(Records provided)
(* ===== verification/Prelude.v ===== *)
(** * A verification of python-ethtool's C extension

    The Python module [ethtool] (src/python-ethtool/) asks the Linux kernel
    about network interfaces.  It speaks to the kernel in three ways: by [ioctl]
    on a control socket (ethtool.c), by reading /proc/net/dev and
    /var/lib/pcmcia/stab (ethtool.c), and over one NETLINK connection of libnl
    shared by all objects (netlink.c, etherinfo.c).  It has two object types:
    [etherinfo], a device (etherinfo_obj.c), which fetches link and addresses
    lazily through etherinfo.c, and [NetlinkIPaddress], an address of a device
    (netlink-address.c), made by the callback of etherinfo.c.  Destroying an
    [etherinfo] closes its use of the connection, so that reference counts drive
    netlink.c.  The development models every function of these files, and the two
    scripts that use the module (src/scripts/), and proves what they do on each
    path; where a path is wrong, it proves that.

    ** The model

    A C function is a computation in the monad [M] of CPython.v over a [world]:
    the heap of Python objects with their reference counts, [errno], the pending
    exception, the statics of netlink.c, the live libnl objects, the open
    descriptors and streams, and the platform.  Undefined behaviour and
    termination of the process are values of [fault]: null and uninitialised
    pointers, use after release, overrun buffers, failed assertions (taken as compiled
    in; with [NDEBUG] the null pointer they guard against goes on), a deadlock.  Memory
    has uninitialised bytes and pointers.  Integers are in Z, with [u32], [s32],
    [s16] written where C converts.  Code outside the repository is the class
    [Platform] (Platform.v): kernel, files, libnl, [inet_ntop], and allocation
    of objects, each free to answer anything and to change its state; documented
    laws used by some theorems are the class [PlatformLaws], which Testbed.v
    instantiates with a scripted machine.  The Python C API and [fgets],
    [sscanf], [strncpy], [sprintf] are defined (CPython.v, Stdio.v, and below).

    ** Files, and the code they model

    - Prelude.v: integers, bytes and words in memory, C strings, formats.
    - Platform.v, CPython.v, Stdio.v: the surroundings, as said.
    - EthtoolH.v: ethtool-copy.h, structures by C's layout rules, commands and
      flags.
    - Netlink.v: netlink.c.  [open_netlink], [close_netlink] and [get_nlc] have
      the names of the C functions, as everywhere; [w_nlc] holds the statics.
    - Objects.v: the deallocators of netlink-address.c and etherinfo_obj.c, and
      [Py_DECREF] over them.
    - Testbed.v: the scripted machine.
    - NetlinkSpec.v: the contract of netlink.c as a set of users; refinement.
    - RefCount.v: [wf w rho], every count is right given the references [rho]
      held outside the heap; releasing is sound.  Typing.v: [typed], every live
      object has the type the C code casts its fields to.  Containers.v: lists
      and dictionaries being filled ([building]) and what a reference shows to
      Python ([denotes]).  Sound.v: both with the state of the connection
      ([sound]), and computations that drop temporaries ([drips]).
    - Ioctl.v: ethtool.c 123-203 and 297-685, the queries by [ioctl];
      IoctlFacts.v, StabFacts.v: their properties.
    - StructDesc.v: ethtool.c 687-866, coalescing and ring parameters as
      dictionaries; StructDescFacts.v.
    - Devices.v: ethtool.c 59-121 and 205-294, [get_active_devices],
      [get_devices], [get_interfaces_info]; DevicesFacts.v.
    - NetlinkAddress.v: netlink-address.c; AddressFacts.v.
    - EtherInfo.v: etherinfo.c; EtherInfoFacts.v, and EtherSound.v for objects
      and connections in any state.
    - EtherInfoObj.v: etherinfo_obj.c; EtherInfoObjFacts.v, EtherText.v ([str])
      and EtherObjSound.v (everything Python can ask of the two types).
    - EthtoolModule.v: the method table, the types, the definition of the module
      and its initialisation, ethtool.c 868-1060; ModuleFacts.v.  Py3cMacros.v:
      the macros of include/py3c/compat.h in both builds, over a model of the
      preprocessor; Py3c.v: its function.
    - Contract.v: the promise of a method to the interpreter as a class
      [Honours], with an instance for each method of the table.
    - Stores.v: dictionaries and lists that a program changes.  AddressMembers.v:
      the members of an address, which Python may assign and delete, their flags
      in the table of netlink-address.c being 0.  Session.v: the
      module as a transition system, its operations those of a Python program;
      SessionFaults.v: such a program on a system that refuses a connection.
      EtherSpecs.v: objects as a program sees them.
    - Script.v: Python scripts as clients of the module, the class [Ethtool],
      and a logic of what they keep ([keeps]).  Pethtool.v: scripts/pethtool;
      PethtoolFacts.v, and PethtoolRuns.v for whole runs.  Pifconfig.v:
      scripts/pifconfig; PifconfigFacts.v.
    - Extension.v: the C code as an instance of [Ethtool], each call with the
      objects the interpreter makes of the arguments and reads of the result;
      a fault is the death of the process ([Crashed]).  ExtensionFacts.v: what a
      call comes to; ExtensionCalls.v, ExtensionQueries.v: what each function
      promises the interpreter, exceptions and values ([promises]);
      ExtensionInfo.v: objects and addresses in the hands of a script;
      ExtensionSafe.v: pethtool on the C code is safe, and what single reports and
      changes come to; ExtensionPethtool.v: whole runs of it;
      ExtensionPifconfig.v: pifconfig.

    ** What the theorems show

    - What is asked of the system is in two classes, hypotheses of the theorems
      that need them: [SystemUp] (Session.v; [system_ok] of Contract.v in every
      state: memory can be had, a granted request is filled in, a driver's strings
      end within their field, /proc/net/dev can be read, the names of interfaces
      are UTF-8) and [NetlinkUp] (EtherSound.v: sockets and connections can be
      had, and the table of addresses is given).  Where one fails the code may
      crash, and that is proved too: [get_devices_any] for a name that is not
      UTF-8, [address_cache_failure], [refused_session_dies] and [pifconfig_dies]
      where NETLINK is refused.
    - Sessions: on such a system, a program may make, in whatever order, the
      operations of Session.v: calls with arguments that fit ([args_fit]: names
      UTF-8 can encode, numbers of a [long] in a dictionary), reads, assignments
      and deletions of members of an address that fit ([member_fits]), changes of
      the lists and dictionaries it holds, those the module made included, as
      long as nothing comes to hold itself ([storable]).  Then the state stays in
      order and no operation faults ([session_safe]); when it has dropped all it
      held the connection is closed ([connection_released]).  The excluded
      operations do crash or break the contract: a string UTF-8 cannot encode
      ([interfaces_info_surrogates]), a value that is no number
      ([set_struct_ignores_conversion]), an address without its text
      ([unfit_address_dies]); the fitting ones have their effect
      ([set_member_spec]).
    - The connection: along any run in which objects are created with the flag 0,
      opening succeeds with room for one more user, and only users close,
      netlink.c implements a set of users
      ([nl_simulation]); [open_netlink] is sound in any state of an object
      ([open_netlink_sound]); and ways in which the code leaves the contract.
    - Reference counts: releasing a reference runs the deallocators without
      fault, within the fuel ([Py_DECREF_sound]); the specifications below carry
      [wf], so that each says which references it makes, and which it leaks.
    - The module: on a system with [system_ok] every method, called by its name
      with any arguments that fit, keeps its contract with the interpreter
      ([module_contract]).
    - [ioctl]: what each method sends and returns; for thirteen the contract
      holds on every answer ([plain_query_contract]); the texts of addresses
      read back; names are cut at 15 characters.
    - Structures: the two conversions are inverse to each other
      ([dict_roundtrip]); getters and setters are specified in full, by the tables
      and by the names of the header ([parameters_by_name]).
    - Devices: /proc/net/dev is read back ([get_devices_table]) and what becomes of
      any file is said ([get_devices_any]); interface flags select the active ones.
    - NETLINK objects: lookup of the index, hardware address, lists of addresses,
      conversion and text of one address, with their error paths; the text and
      the attributes of an object from any state ([etherinfo_str_spec],
      [ipv4_attributes_spec]).
    - The module and the headers: what [import] leaves ([module_init_spec]).  Of
      the headers, computations: the layout of the structures does not depend on
      the ABI ([structures_laid_out]), and what the names of compat.h come to in
      the two builds ([builds_agree]).
    - The scripts: they are proved against what they ask of the module, the
      classes [Queries] and [Setters] (PethtoolRuns.v) and [Reports]
      (PifconfigFacts.v), of which the C code is an instance where the system is
      as above.  There whole programs are safe, for any command line in UTF-8
      ([pethtool_on_extension], [pifconfig_on_extension]).  What pethtool prints,
      of a device or of all, is read off the answers of the kernel, question by
      question, up to the two exceptions that end it, a refused [getifaddrs] and a
      driver whose text is not UTF-8
      ([pethtool_prints]); where it changes the coalescing or ring
      parameters of a device, the kernel gets them as it had them with the changes
      of the command line, or nothing if these change nothing, and with [-K] the
      value given ([pethtool_sets]).  What pifconfig prints,
      for whatever command line, are the flags, hardware address and addresses
      the kernel has of the devices, up to a device that fails, with why it may
      ([pifconfig_prints]); the netmasks read back ([bits2netmask_spec]).

    ** Fuel

    [Py_DECREF] has the number of objects in the heap: each level of nesting
    works on an object whose count has just reached 0, which is distinct from
    those above it; [Py_DECREF_sound] has no hypothesis on fuel.  The loops over
    a stream have one more than its length, and each read takes at least one
    character ([fgets_shrinks]); [get_devices_any] and [get_module_pcmcia] show
    they never run out.  All other recursion is structural.

    ** Not modelled

    Exhaustion of memory except in [PyObject_New] and the module object, where
    the source tests for it; threads (the interpreter lock is held throughout, so
    the mutex of netlink.c is modelled but never contended); containers that
    come to hold themselves, and their collection, a matter of the interpreter:
    what is put into a list or dictionary is older than it, or holds nothing; of
    the type objects the size, flags and documentation; warnings turned into
    errors (the one an [int] member gives when a number is cut); of the scripts
    what goes
    to standard error, and the moment at which the interpreter drops the
    [etherinfo] objects (they are held to the end of the program); of pethtool
    run to change the settings of all devices at once, more than that it is safe;
    the build files and the tests.

    ** Limits

    Every function of the source is modelled.  The theorems on sessions and scripts
    say nothing of systems outside the two classes, but for the crashes named
    above.  Sessions on a system that refuses a connection would be safe only
    under conditions on their order: the socket that is kept
    ([refused_connection_reused]) has no table of addresses, and an object whose
    index is known dies on the second query for them ([refused_session_dies]).
    Nor is anything said of a session after an assignment that does not fit a
    member of an address.
    Containers in a cycle are kept alive until the collector of the interpreter
    finds them, which no code of the repository takes part in. *)
From Stdlib Require Export ZArith Lia Ascii String.
From Stdlib Require Export Strings.Byte Init.Byte.
From stdpp Require Export base tactics gmap gmultiset strings list pretty option.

(What the task asks) Check each line of the listing above for the string "their" and return those that contain it.

(Your solution)
    the heap of Python objects with their reference counts, [errno], the pending
      IoctlFacts.v, StabFacts.v: their properties.
      the members of an address, which Python may assign and delete, their flags
      end within their field, /proc/net/dev can be read, the names of interfaces
      ([unfit_address_dies]); the fitting ones have their effect
      conversion and text of one address, with their error paths; the text and
    come to hold themselves, and their collection, a matter of the interpreter:
    under conditions on their order: the socket that is kept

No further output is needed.